[[ DATA SECTION open ]]

#[global] Instance db_view_spec : CoinsViewSpec CCoinsViewDB.
Proof.
  refine {| view_ok := db_ok; contents db o := db_coins db !! o; best := db_GetBestBlock |}.
  - intros db o c [_ H]. apply H.
  - intros db o Hok. by exists db.
  - intros db Hok. by exists db.
  - intros db l h Hok Hh Hnd _. 
    destruct (db_BatchWrite_spec db l h _ (proj2 Hok) (db_old_tip_ok h db Hok) Hh Hnd) as (db' & E & Hok' & Hb & Hl).
    exists db'. split; [exact E|]. split; [done|]. split; [|done]. unfold db_GetBestBlock. by rewrite Hb.
Defined.

(** *** The cache keeps the promise *)

Section cache_spec.
Context {V : Type} `{CoinsViewSpec V}.
Abbreviation cache := (CCoinsViewCache V).

(** What the entries [m] over a base with coins [B] represent, and what their flags
    say of the base. *)
Definition entries_contents (m : gmap COutPoint CCoinsCacheEntry) (B : utxos) : utxos := fun o =>
  match m !! o with Some e => unspent (e_coin e) | None => B o end.

Definition entry_ok (B : utxos) (o : COutPoint) (e : CCoinsCacheEntry) : Prop :=
  (e_fresh e = true -> B o = None) /\ (e_dirty e = false -> unspent (e_coin e) = B o).

Definition cache_ok (c : cache) : Prop :=
  view_ok (cc_base c) /\ map_Forall (entry_ok (contents (cc_base c))) (cc_coins c).
Definition cache_contents (c : cache) : utxos := entries_contents (cc_coins c) (contents (cc_base c)).
Definition cache_best (c : cache) : uint256 :=
  if uint256_IsNull (cc_hashBlock c) then best (cc_base c) else cc_hashBlock c.

Lemma unspent_Some c c' : unspent c = Some c' -> c' = c /\ IsSpent c = false.
Proof. unfold unspent. case_if; naive_solver. Qed.

Lemma entries_contents_ext m B B' o : (forall o, B o = B' o) -> entries_contents m B o = entries_contents m B' o.
Proof. intros E. unfold entries_contents. by rewrite E. Qed.

Lemma entry_ok_ext B B' o e : (forall o, B o = B' o) -> entry_ok B o e -> entry_ok B' o e.
Proof. intros E. unfold entry_ok. by rewrite E. Qed.

Lemma entries_contents_insert m B o e o' :
  entries_contents (<[o := e]> m) B o' = if bool_decide (o' = o) then unspent (e_coin e) else entries_contents m B o'.
Proof.
  unfold entries_contents. case_bool_decide as E; [subst o'|].
  - by rewrite lookup_insert_eq.
  - by rewrite lookup_insert_ne.
Qed.

Lemma entries_contents_delete m B o o' :
  entries_contents (delete o m) B o' = if bool_decide (o' = o) then B o else entries_contents m B o'.
Proof.
  unfold entries_contents. case_bool_decide as E; [subst o'|].
  - by rewrite lookup_delete_eq.
  - by rewrite lookup_delete_ne.
Qed.

Lemma cache_contents_unspent c o coin : cache_ok c -> cache_contents c o = Some coin -> IsSpent coin = false.
Proof.
  intros [Hv _]. unfold cache_contents, entries_contents. case_match; [|by apply contents_unspent].
  intros [-> ?]%unspent_Some. done.
Qed.

(** The effect of a function on the state, as far as a client can tell. *)
Definition cache_same (c c' : cache) : Prop :=
  cache_best c' = cache_best c /\ forall o, cache_contents c' o = cache_contents c o.
Fixpoint CheckTxInputs_loop (ins : list CTxIn) (nSpendHeight nValueIn : Z) (c : cache) : result failure (cache * Z) :=
  match ins with
  | [] => Ok (c, nValueIn)
  | i :: ins =>
      '(c, coin) ← crash_if_none (AccessUnspent (prevout i) c);
      if c_fCoinBase coin && (i32 (nSpendHeight - c_nHeight coin) <? COINBASE_MATURITY)
      then Invalid REJECT_INVALID "bad-txns-premature-spend-of-coinbase"
      else
        let nValueIn := i64 (nValueIn + nValue (c_out coin)) in
        if negb (MoneyRange (nValue (c_out coin))) || negb (MoneyRange nValueIn)
        then DoS 100 REJECT_INVALID "bad-txns-inputvalues-outofrange"
        else CheckTxInputs_loop ins nSpendHeight nValueIn c
  end.

Definition CheckTxInputs (tx : CTransaction) (nSpendHeight : Z) (c : cache) : result failure cache :=
  let '(c, have) := HaveInputs tx c in
  if negb have then Invalid 0 "Inputs unavailable"
  else
    '(c, nValueIn) ← CheckTxInputs_loop (vin tx) nSpendHeight 0 c;
    nValueOut ← crash_if_none (GetValueOut tx);
    if nValueIn <? nValueOut then DoS 100 REJECT_INVALID "bad-txns-in-belowout"
    else
      let nTxFee := i64 (nValueIn - nValueOut) in
      if nTxFee <? 0 then DoS 100 REJECT_INVALID "bad-txns-fee-negative"
      else
        let nFees := i64 (0 + nTxFee) in
        if negb (MoneyRange nFees) then DoS 100 REJECT_INVALID "bad-txns-fee-outofrange"
        else Ok c.
End inputs.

[[ DATA SECTION closed ]]

Answer with a number alone. It should equal the count of lines in the entries that hold "nTxFee".

**TASK ANSWER**
3